Forced happiness

by Giulietta Consentino

Many people still think of the mind and body as separate entities wrapped in one package. Increasingly we are taking a more holistic view that a ‘healthy person’ is someone whose physical wellbeing includes mental and emotional stability.

Not everyone accepts this holistic premise though. Many philosophical and religious traditions take a more conventional metaphysical approach, specifically distinguishing between the two. They talk like we are the ethereal drivers of some biological machine. On the contrary, almost everything the mind does depends on the body, the mind is of the body: Mens sana in corpore sano – ‘a healthy mind in a healthy body’ both working together to ensure physical wellbeing. But is there any actual evidence that positive thinking can heal the body? Well, I suppose we could consider the well-documented placebo effect as being a great example of mind over matter – almost like we are capable of tricking our immune systems into action – so how come nobody has abandoned the pharmacy?

focus glassIn today’s digital frenzy, it’s easy to lose sight of holistic balance. Our constant craving for something new seems more and more insatiable. New icons, new looks, new products, new recipes, new places to hang, new movies to see, new bags to buy, new… It’s like we all signed up for a fast-track quest to personal betterment but didn’t read the small print. Whole industries have evolved that acknowledge our dissatisfaction, and offer a solution – usually for a price. Just check out the multi billion dollar wellbeing industry. We’ve all come across health and wellness articles with their lists of seductively empty buzz-words like: ‘stop worrying’, ‘look on the bright side’, ‘you’re nothing less than awesome…’ Add to this, variations of perfect hacks, how to’s, tricks and tips for maintaining a euphoria of positivity, which promise that perpetual happiness is within your reach – it almost seems too easy – relax, buy another skinny latte.
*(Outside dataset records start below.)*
Lemma line_qty_none (product_id : Z) (color size : string) (cart : list CartItem.t) :
  (forall i, In i cart -> same_line product_id color size i = false) ->
  line_qty product_id color size cart = 0.
Proof.
  induction cart as [|a l IH]; intros H; [reflexivity|]. simpl.
  rewrite (H a) by (simpl; auto). apply IH. intros i Hi. apply H. simpl; auto.
Qed.

Lemma line_qty_app (product_id : Z) (color size : string) (l1 l2 : list CartItem.t) :
  line_qty product_id color size (l1 ++ l2)
  = line_qty product_id color size l1 + line_qty product_id color size l2.
Proof.
  induction l1 as [|a l IH]; simpl; [reflexivity|].
  destruct (same_line _ _ _ a); rewrite IH; lia.
Qed.

Lemma line_qty_assign_other (product_id : Z) (c s : string)
    (found : CartItem.t -> bool) (assign : CartItem.t -> CartItem.t)
    (cart : list CartItem.t) :
  (forall i, line_key (assign i) = line_key i) ->
  (forall i, found i = true -> same_line product_id c s i = false) ->
  line_qty product_id c s (assign_first found assign cart)
  = line_qty product_id c s cart.
Proof.
  intros Hk Hf. induction cart as [|a l IH]; [reflexivity|]. simpl.
  destruct (found a) eqn:Ea; simpl.
  - assert (Hs : same_line product_id c s (assign a) = false).
    { destruct (same_line product_id c s (assign a)) eqn:E; [|reflexivity].
      apply same_line_key in E. rewrite Hk in E. apply same_line_key in E.
      rewrite (Hf a Ea) in E. discriminate. }
    now rewrite Hs, (Hf a Ea).
  - now rewrite IH.
Qed.

(** X13.  [addToCart] adds the pieces to the line of the variant, and
    stops at 99: afterwards the cart holds [min(99, before + qty)] pieces
    of the variant and as many of every other variant as before. *)
Theorem addToCart_merges (product : PageProduct.t) (color size : string) (qty : Z)
    (new_id : string) (cart : list CartItem.t) :
  cart_ok cart -> 1 <= qty <= 99 ->
  line_qty (PageProduct.id product) color size
           (addToCart product color size qty new_id cart)
  = Z.min 99 (line_qty (PageProduct.id product) color size cart + qty)
  /\ (forall product_id c s,
        (product_id, c, s) <> (PageProduct.id product, color, size) ->
        line_qty product_id c s (addToCart product color size qty new_id cart)
        = line_qty product_id c s cart).
Proof.
  intros (Hqty & Hkeys & _) Hq. unfold addToCart.
  destruct (find _ cart) eqn:Ef.
  - split.
    + clear Hqty. revert Ef. induction cart as [|a l IH]; intros Ef; [discriminate|].
      simpl in Hkeys, Ef. inversion Hkeys as [|? ? Hnot Hkeys']; subst. simpl.
      destruct (same_line (PageProduct.id product) color size a) eqn:Ea.
      * cbn [assign_first line_qty fold_right].
        assert (Hrest : line_qty (PageProduct.id product) color size l = 0).
        { apply line_qty_none. intros i Hi.
          destruct (same_line (PageProduct.id product) color size i) eqn:Ei;
            [|reflexivity].
          exfalso. apply Hnot. apply same_line_key in Ea, Ei.
          rewrite Ea, <- Ei. now apply in_map. }
        change (same_line (PageProduct.id product) color size
                  (CartItem.with_qty (Z.min 99 (CartItem.qty a + qty)) a))
          with (same_line (PageProduct.id product) color size a).
        fold (line_qty (PageProduct.id product) color size l).
        rewrite Ea, Hrest. simpl. lia.
      * cbn [assign_first line_qty fold_right].
        fold (line_qty (PageProduct.id product) color size l).
        fold (line_qty (PageProduct.id product) color size
                (assign_first (same_line (PageProduct.id product) color size)
                   (fun exist => CartItem.with_qty (Z.min 99 (CartItem.qty exist + qty)) exist)
                   l)).
        rewrite Ea. now apply IH.
    + intros product_id c s Hne. apply line_qty_assign_other; [reflexivity|].
      intros i Hi. destruct (same_line product_id c s i) eqn:E; [|reflexivity].
      apply same_line_key in Hi, E. congruence.
  - split.
    + rewrite line_qty_app, (line_qty_none _ _ _ cart (find_none _ _ Ef)).
      simpl. unfold same_line. simpl. rewrite Z.eqb_refl, !String.eqb_refl. simpl. lia.
    + intros product_id c s Hne. rewrite line_qty_app. simpl.
      match goal with
      | |- context [same_line product_id c s ?new] =>
          destruct (same_line product_id c s new) eqn:E
      end; [|lia].
      apply same_line_key in E. unfold line_key in E. simpl in E. congruence.
Qed.

(* ================================================================== *)
(** ** Orders placed from the storefront *)

Lemma field_order_code (o : Order.t) :
  field "order_code" (body (created_reply o)) = Js.Str (Order.order_code o).
Proof. reflexivity. Qed.

(** A request posted to the order route either creates the order of the
    row the route builds, or is rejected and leaves the orders alone. *)
Lemma axios_post_createOrder (req : OrderRequest.t) (db : Db) :
  (exists o p discount db1,
      axios_post (createOrder req) db = (inl (created_reply o), add_order o db1)
      /\ o = order_row req p discount (orders_seq db1 + 1)
      /\ find_product (OrderRequest.product_id req) db = Some p
      /\ redeem_voucher (OrderRequest.voucher_code req) (OrderRequest.now_iso req) db
         = (Returned (inr discount), db1))
  \/ (exists r db',
        axios_post (createOrder req) db = (inr r, db')
        /\ orders db' = orders db).
Proof.
  unfold axios_post. destruct (createOrder req db) as [out db'] eqn:E.
  order_cases E; try (right; eexists; eexists; split; reflexivity).
  - right. redeem_cases; eexists; eexists; split; reflexivity.
  - right. eexists; eexists. split; [reflexivity|].
    match goal with
    | Hr : redeem_voucher _ _ _ = (Returned (inr _), _) |- _ =>
        now destruct (redeem_voucher_orders _ _ _ _ _ Hr)
    end.
  - left. exists o, p, discount, db1. repeat split; assumption || reflexivity.
Qed.

Lemma or_else_text (s : string) : Js.or_else (Js.Str s) (Js.Str "") = Js.Str s.
Proof.
  unfold Js.or_else. simpl. destruct (String.eqb s "") eqn:E; [|reflexivity].
  apply String.eqb_eq in E. now subst.
Qed.

Lemma post_lines_result (name phone address note : string) (voucher_code : Js.value)
    (clock : nat -> string * Z) (items : list CartItem.t) :
  forall (k : nat) (codes : list Js.value) (db : Db),
  exists (new : list Order.t),
    orders (snd (post_lines name phone address note voucher_code clock k items codes db))
    = (orders db ++ new)%list
    /\ Forall2 line_ordered (firstn (List.length new) items) new
    /\ match fst (post_lines name phone address note voucher_code clock k items codes db)
       with
       | inl codes' =>
           List.length new = List.length items
           /\ codes' = (codes ++ map (fun o => Js.Str (Order.order_code o)) new)%list
       | inr _ => (List.length new < List.length items)%nat
       end.
Proof.
  induction items as [|item rest IH]; intros k codes db.
  - exists []. simpl. rewrite !app_nil_r. repeat split. constructor.
  - cbn [post_lines].
    destruct (axios_post_createOrder
                (line_request name phone address note voucher_code (clock k) item) db)
      as [(o & p & discount & db1 & -> & Ho & _ & Hr) | (r & db' & -> & Hsame)].
    + destruct (IH (S k) (codes ++ [field "order_code" (body (created_reply o))])%list
                   (add_order o db1)) as (new & Hnew & Hlines & Hout).
      exists (o :: new). split; [|split].
      * rewrite Hnew. simpl orders.
        destruct (redeem_voucher_orders _ _ _ _ _ Hr) as [-> _].
        now rewrite <- app_assoc.
      * simpl. constructor; [|exact Hlines].
        subst o. unfold line_ordered, line_request. simpl.
        rewrite !or_else_text. repeat split.
      * destruct (fst (post_lines _ _ _ _ _ _ _ _ _ _)).
        -- destruct Hout as [Hlen ->]. split; [simpl; lia|].
           rewrite field_order_code, <- app_assoc. reflexivity.
        -- simpl. lia.
    + exists []. simpl. rewrite app_nil_r. split; [exact Hsame|].
      split; [constructor | lia].
Qed.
Funnily enough, the easier we believe it is to obtain, the more difficult it becomes to be happy. All the modern comforts we have at our disposal might, in fact, be the very thing preventing us from achieving simple ol’ happiness. Too much of a good thing might literally be too much. This trend for forced positivity, which to me sounds a lot like, “fake it ‘til you make it,” could lead to a mental and emotional crisis. I mean, what are we trying to make? What’s the destination? Where’s this elusive nirvana? Just looking at my timelines, it appears to be a place of dieting, cosmetic surgery and endless face-tuning. In short, it seems like sweeping everything negative under the carpet, and just focusing on the journey to happiness ignores the fact that this is it – like it or not you have already arrived.
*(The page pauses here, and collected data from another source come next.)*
(** * Payment roster loading and member removal of the Telegram payment bot

    A shallow embedding of

    - [telegram_payment_bot/payments_excel_loader.py] (class
      [PaymentsExcelLoader]),
    - [telegram_payment_bot/member/members_kicker.py] (class
      [MembersKicker]),
    - [telegram_payment_bot/member/members_username_getter.py] (class
      [MembersUsernameGetter]),
    - the converters, the column check and the entries of the payment
      columns and of [payment_date_format] in
      [telegram_payment_bot/payment_bot_config_cfg.py],

    together with the parts of the libraries [xlrd] and [datetime] the
    loader calls, and the statements of the specification that concern
    them. *)

From Stdlib Require Import ZArith NArith List String Ascii Bool Lia QArith.
Import ListNotations.

Local Open Scope Z_scope.

(* ================================================================== *)
(** * Python values shared by the modules *)
(* ================================================================== *)

(** The exception classes that can reach the loader, and [RPCError], the
    class of the errors the membership client raises.  All of them are
    subclasses of [Exception], so [except Exception] catches each one. *)
Inductive exn : Type :=
| FileNotFoundError
| XLRDError
| IndexError
| TypeError
| ValueError
| OverflowError
| AttributeError
| RPCError.

(** A value used as a subscript of a list: an [int] or a [str]. *)
Inductive subscript : Type :=
| Int (n : Z)
| Str (s : string).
It’s true, nobody wants to be around a continually miserable person, but there has to be a point where we realise that it’s okay to feel burdened by life sometimes. Yeah, we’ve all lied and said we’re fine when we’re not, because, you know, nobody wants a truthful answer to that question – do they? “Hey, how are you?” “Oh, well, I’m not doing so well, my cat left me and my colleagues think I’m mental…” I mean, awkward!

Past generations, who had experienced the hardships of World War II, learned to simply ‘suck it up’ and deal with life without these unrealistic expectations of ultimate happiness. They didn’t over-think it, probably cause there’s nothing much to think of.

To survive or not survive. So, perhaps the secret to happiness is limiting our choices, hot or cold, black or white, to be or not to be… People realised that anger, frustration, struggle and overcoming obstacles are a normal part of life and key to finding contentment. Happiness was seen as being content with whatever you could achieve, life’s fundamental necessities had to be earned and happiness was measured in small increments.

By contrast, we live in a world of endless choices – do you want the veggie shake, the smoothie, the detox with quinoa, the regular or the large? The current generation’s sense of entitlement to personal wellness, happiness is exacerbated by life coaches, self-help books, online blogs and internet influencers who now permeate every corner of our lives.

Yes, sometimes we all need to suck it up, toughen up, or find mechanisms for coping with life without viewing happiness as a right, automatically ours for the taking. Rather than some self-help guru coming to the rescue, it’s up to us to find what works for us and make it happen.